Con la separación Iglesia-Estado, lo público pretende desprenderse de lo cristiano, aún cuando oye voces en contra, pretende lapidar la moral y crear unas reglas mal llamadas “progresistas” que, supuestamente, supondrán el progreso y la modernización de la sociedad. Un hipotético progreso cuyos cimientos serán, por lo visto, fetos sin vida, cruces retiradas, más mezquitas y una incoherente intolerancia hacia quienes tratan de vivir según sus principios. Este, nos parece que es un problema principal en España, y quizás en gran parte de Europa. Además de las imperfecciones varias de la política española, trajes y gasolineras aparte, existe la tendencia regresivamente llamada “progresista” de ocultar lo propio, lo tradicional y digámoslo, lo cristiano. Pretende desprenderse de lo que, por cuestiones históricas, odia y aborrece, por caer en el error de ver lo moral y la fe católica como un elemento político que permanece anacrónica y “distópicamente” en la vida diaria de la sociedad. De este modo, se persigue atraer lo exterior, y muchas veces lo antitradicional, dándole el nombre de multiculturalismo, erróneo siempre y cuando no se potencie y respete por igual las tradiciones previas, cuyo máximo exponente es el respeto por el sentimiento histórico primordialmente cristiano.
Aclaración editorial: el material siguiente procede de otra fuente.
Lemma rolling_std_fin (x : list R) (window : Z) (r : list float) :
  Series.rolling_std x window = Ok r ->
  forall e, In e r -> e = NaN \/ is_fin e.
Proof.
  unfold Series.rolling_std. destruct (window <? 0)%Z; [discriminate|].
  intros E e He. injection E as <-.
  apply in_map_iff in He. destruct He as (i & <- & _).
  change (rolling_entry x window i = NaN \/ is_fin (rolling_entry x window i)).
  rewrite rolling_entry_unfold.
  destruct (window_std_shape window
              (Series.slice x (fst (Series.window_bounds (length x) window i))
                 (snd (Series.window_bounds (length x) window i))))
    as [-> | (v & -> & _)]; [left; reflexivity | right; exact I].
Qed.

(** X17: at most a quarter of the rolling values, rounded up, count as
    high activity: on every recording the scripts can analyse, four times
    the count is at most the number of rolling entries that have a value,
    plus 2. *)
Theorem high_activity_quarter (welch : welch_t) (df : DataFrame)
  (a : Analysis) :
  App.analyze_gluten_development welch df = Ok a ->
  exists k : nat,
    Simple.high_activity_periods a = Ok k
    /\ (4 * k <= length (Series.dropna (rolling_std a)) + 2)%nat
    /\ (length (Series.dropna (rolling_std a)) <= length df)%nat.
Proof.
  intros Ha. apply analyze_ok in Ha.
  destruct Ha as (rate & fs & ps & w & roll & k & dom
                  & _ & _ & _ & Hroll & _ & _ & ->).
  cbn [rolling_std]. eexists. split; [reflexivity|]. split.
  - cbn [rolling_std].
    apply (quantile_quarter roll (rolling_std_fin _ _ _ Hroll)).
  - pose proof (filter_length_le_float (fun v => negb (isnan v)) roll) as Hle.
    rewrite (rolling_std_length _ _ _ Hroll) in Hle.
    unfold column in Hle. rewrite length_map in Hle. exact Hle.
Qed.

(** The pipeline on [active]: the rolling window holds four samples, the
    defined rolling values are 0.5, 1 and 1.5, their 75th percentile is
    1.25 and one value exceeds it. *)
Lemma active_rate : App.infer_rate active = Ok (Fin (1 / (2.2 - 0))).
Proof. unfold App.infer_rate, active. simpl. rcompare. reflexivity. Qed.

Lemma active_window : App.window_size (Fin (1 / (2.2 - 0))) = Ok 4%Z.
Proof.
  unfold App.window_size. simpl. f_equal. apply trunc_eq_floor; lra.
Qed.

Lemma sqrt_var (l : list R) (s : R) :
  0 <= s -> Series.var_of 1 l = s * s -> sqrt (Series.var_of 1 l) = s.
Proof. intros Hs ->. apply sqrt_square. exact Hs. Qed.
(** X4. The managed-key string returned by applyMaps is the newline-join of
    a list of keys that is in ascending byte order, has no duplicates, and
    holds exactly the keys of the source map that are not excluded. *)
Theorem applyMaps_managedKeys_spec (fromMap toMap : GoMap) (opts : ApplyMapsOptions) :
  exists keys,
    snd (applyMaps fromMap toMap opts) = Join keys nl /\
    Sorted leb_rel keys /\
    NoDup keys /\
    forall k, In k keys <->
              exists_ (ExcludeKeys opts) k = false /\ is_Some (lookupGo fromMap k).
Proof.
  eexists. split; [apply applyMaps_snd|]. split; [apply sort_Strings_Sorted|]. split.
  - rewrite sort_Strings_perm.
    apply NoDup_ListNoDup, List.NoDup_filter, NoDup_ListNoDup, NoDup_entries.
  - intros k. rewrite <- list_elem_of_In, sort_Strings_perm, list_elem_of_In.
    by rewrite In_filter_keys, lookup_entries.
Qed.

(** A map whose entries all have keys without a newline, checked by
    running over the entries. *)
Lemma keys_without_newline (m : GoMap) :
  forallb (fun kv => negb (Contains (fst kv) nl)) (entries m) = true ->
  forall k, is_Some (lookupGo m k) -> Contains k nl = false.
Proof.
  intros Hall k [v Hv]. rewrite forallb_forall in Hall.
  apply negb_true_iff, (Hall (k, v)), list_elem_of_In.
  destruct m as [g|]; [|done]. by apply elem_of_map_to_list.
Qed.
(** *** [stream_findings], a generator

    A generator object is either not started, suspended at its [yield]
    with the rest of the event stream ahead of it, or finished. *)
Inductive generator :=
  | GenCreated
  | GenSuspended (rest : list sse_event) (fin : stream_end)
  | GenFinished.

(** How an iteration over a generator ends: it is exhausted
    ([StopIteration]), it raises, or [next] never returns. *)
Inductive gen_end :=
  | Exhausted
  | Raised (e : exn)
  | Blocked.

(** What one [next()] does. *)
Inductive gen_step :=
  | Yield (finding : json) (g : generator)
  | Done (e : gen_end).

(** The two outer [except] clauses of [stream_findings]. *)
Definition stream_exit (e : exn) : gen_end :=
  if isinstance e RequestException then
    Raised (Exn APIError ("Failed to stream findings: " +:+ exn_str e))
  else if isinstance e KeyboardInterrupt then Exhausted
  else Raised e.

(** [for event in client.events(): ...] up to the next [yield] *)
Fixpoint stream_loop (w : world) (events : list sse_event)
    (fin : stream_end) : gen_step :=
  match events with
  | [] =>
      match fin with
      | StreamClosed => Done Exhausted
      | StreamBroken e => Done (stream_exit e)
      | StreamSilent => Done Blocked
      end
  | ev :: rest =>
      if String.eqb (event ev) "finding" then
        match json_loads (w_host w) (data ev) with
        | Decoded finding => Yield finding (GenSuspended rest fin)
        | NotJSON _ => stream_loop w rest fin    (* skip malformed events *)
        | TooDeep msg => Done (stream_exit (Exn RecursionError msg))
        end
      else if String.eqb (event ev) "connected" then stream_loop w rest fin
      else stream_loop w rest fin
  end.
(** * Notes SaaS: tenant-scoped authentication core

    A shallow embedding of the authentication, lockout, token, quota
    and notes code of the multi-tenant notes application, followed by
    the properties proved about it.

    Conventions of the embedding:
    - JavaScript numbers that hold counters, limits and timestamps are
      integers ([Z]); [Date.now()] is the parameter [now], in milliseconds.
    - JavaScript strings are [string]s of 8-bit characters; the string
      functions below are the ASCII restriction of the JavaScript ones.
    - A Mongoose collection is the list of its documents in insertion order;
      [findOne] returns the first match.
    - An [async] handler is a function from the store to a response and the
      next store; a thrown exception is [None] until the enclosing
      [try]/[catch] turns it into its response.
    - [doc.save()] validates every path of the document, then runs the
      [pre('save')] hook, then writes; a document that fails a validator is
      not written.
    - What a library decides is a parameter: the decoding of a compact
      token, [bcrypt], the cast of a value to an [ObjectId], the identifiers
      and random values drawn for new documents. *)

From stdpp Require Import base option list gmap strings.
From Stdlib Require Import ZArith Ascii String Lia.

Set Warnings "-register-all".

Local Open Scope string_scope.
Local Open Scope Z_scope.

(** ** JavaScript values and string functions *)

Module Js.

(** JSON values, as they travel inside a token payload. *)
Inductive jval :=
| JNull
| JBool (b : bool)
| JNum (n : Z)
| JStr (s : string)
| JObj (fields : list (string * jval)).

(** [v === s] for a string literal [s]. *)
Definition strict_eq_str (v : option jval) (s : string) : bool :=
  match v with
  | Some (JStr s') => String.eqb s' s
  | _ => false
  end.

Definition is_upper (c : ascii) : bool :=
  let n := nat_of_ascii c in (65 <=? n)%nat && (n <=? 90)%nat.

Definition is_lower (c : ascii) : bool :=
  let n := nat_of_ascii c in (97 <=? n)%nat && (n <=? 122)%nat.

Definition is_digit (c : ascii) : bool :=
  let n := nat_of_ascii c in (48 <=? n)%nat && (n <=? 57)%nat.

(** The class [\s]: tab, line feed, vertical tab, form feed, carriage
    return and space. *)
Definition is_space (c : ascii) : bool :=
  let n := nat_of_ascii c in ((9 <=? n)%nat && (n <=? 13)%nat) || (n =? 32)%nat.

Definition is_hyphen (c : ascii) : bool := (nat_of_ascii c =? 45)%nat.

Definition lower_char (c : ascii) : ascii :=
  if is_upper c then ascii_of_nat (nat_of_ascii c + 32) else c.

(** [s.toLowerCase()] *)
Fixpoint toLowerCase (s : string) : string :=
  match s with
  | EmptyString => EmptyString
  | String c r => String (lower_char c) (toLowerCase r)
  end.

(** [s.replace(/[^...]/g, '')] for a character class given by [keep]. *)
Fixpoint remove_outside (keep : ascii -> bool) (s : string) : string :=
  match s with
  | EmptyString => EmptyString
  | String c r =>
      if keep c then String c (remove_outside keep r) else remove_outside keep r
  end.

(** Drops the longest prefix of characters in the class [p]. *)
Fixpoint drop_while (p : ascii -> bool) (s : string) : string :=
  match s with
  | EmptyString => EmptyString
  | String c r => if p c then drop_while p r else s
  end.

(** [s.replace(/X+/g, '-')] for a character class [X] given by [p]: every
    maximal run of [p]-characters becomes one hyphen.  [in_run] says that
    the previous character already belonged to a run. *)
Fixpoint replace_runs_from (p : ascii -> bool) (in_run : bool) (s : string)
  : string :=
  match s with
  | EmptyString => EmptyString
  | String c r =>
      if p c
      then (if in_run then replace_runs_from p true r
            else String "-"%char (replace_runs_from p true r))
      else String c (replace_runs_from p false r)
  end.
Un país debe ser solidario y abierto, si interpretamos que las culturas se enriquecen unas a otras. No obstante, no es el caso cuando se nos presenta un panorama desalentador, en el que los nacionales rehúyen de su religión, no la viven o simplemente la inmolan, interna o externamente. Europa, y especialmente España, vive en la tendencia de menospreciar el cristianismo por hacer hueco a lo que creen correcto a nivel político y de tolerancia, y es un problema, cuando de forma paralela se nos presenta un aumento demográfico desmesurado de la población islámica, población que, generación a generación adquiere la nacionalidad española y que profesa una fe, que a día de hoy, en muchos supuestos puede considerarse completamente contraria a la dignidad de la persona (respeto primordial a la sharia frente a la legislación española y cuestión de la dignidad de la mujer). En conclusión, Europa y muy especialmente España, afronta un problema de pérdida de identidad, pérdida perseguida políticamente y manipulada, donde la tradición cristiana (o simplemente moral) se pretende erradicar, con la bandera del multiculturalismo, el “progresismo” y la tolerancia.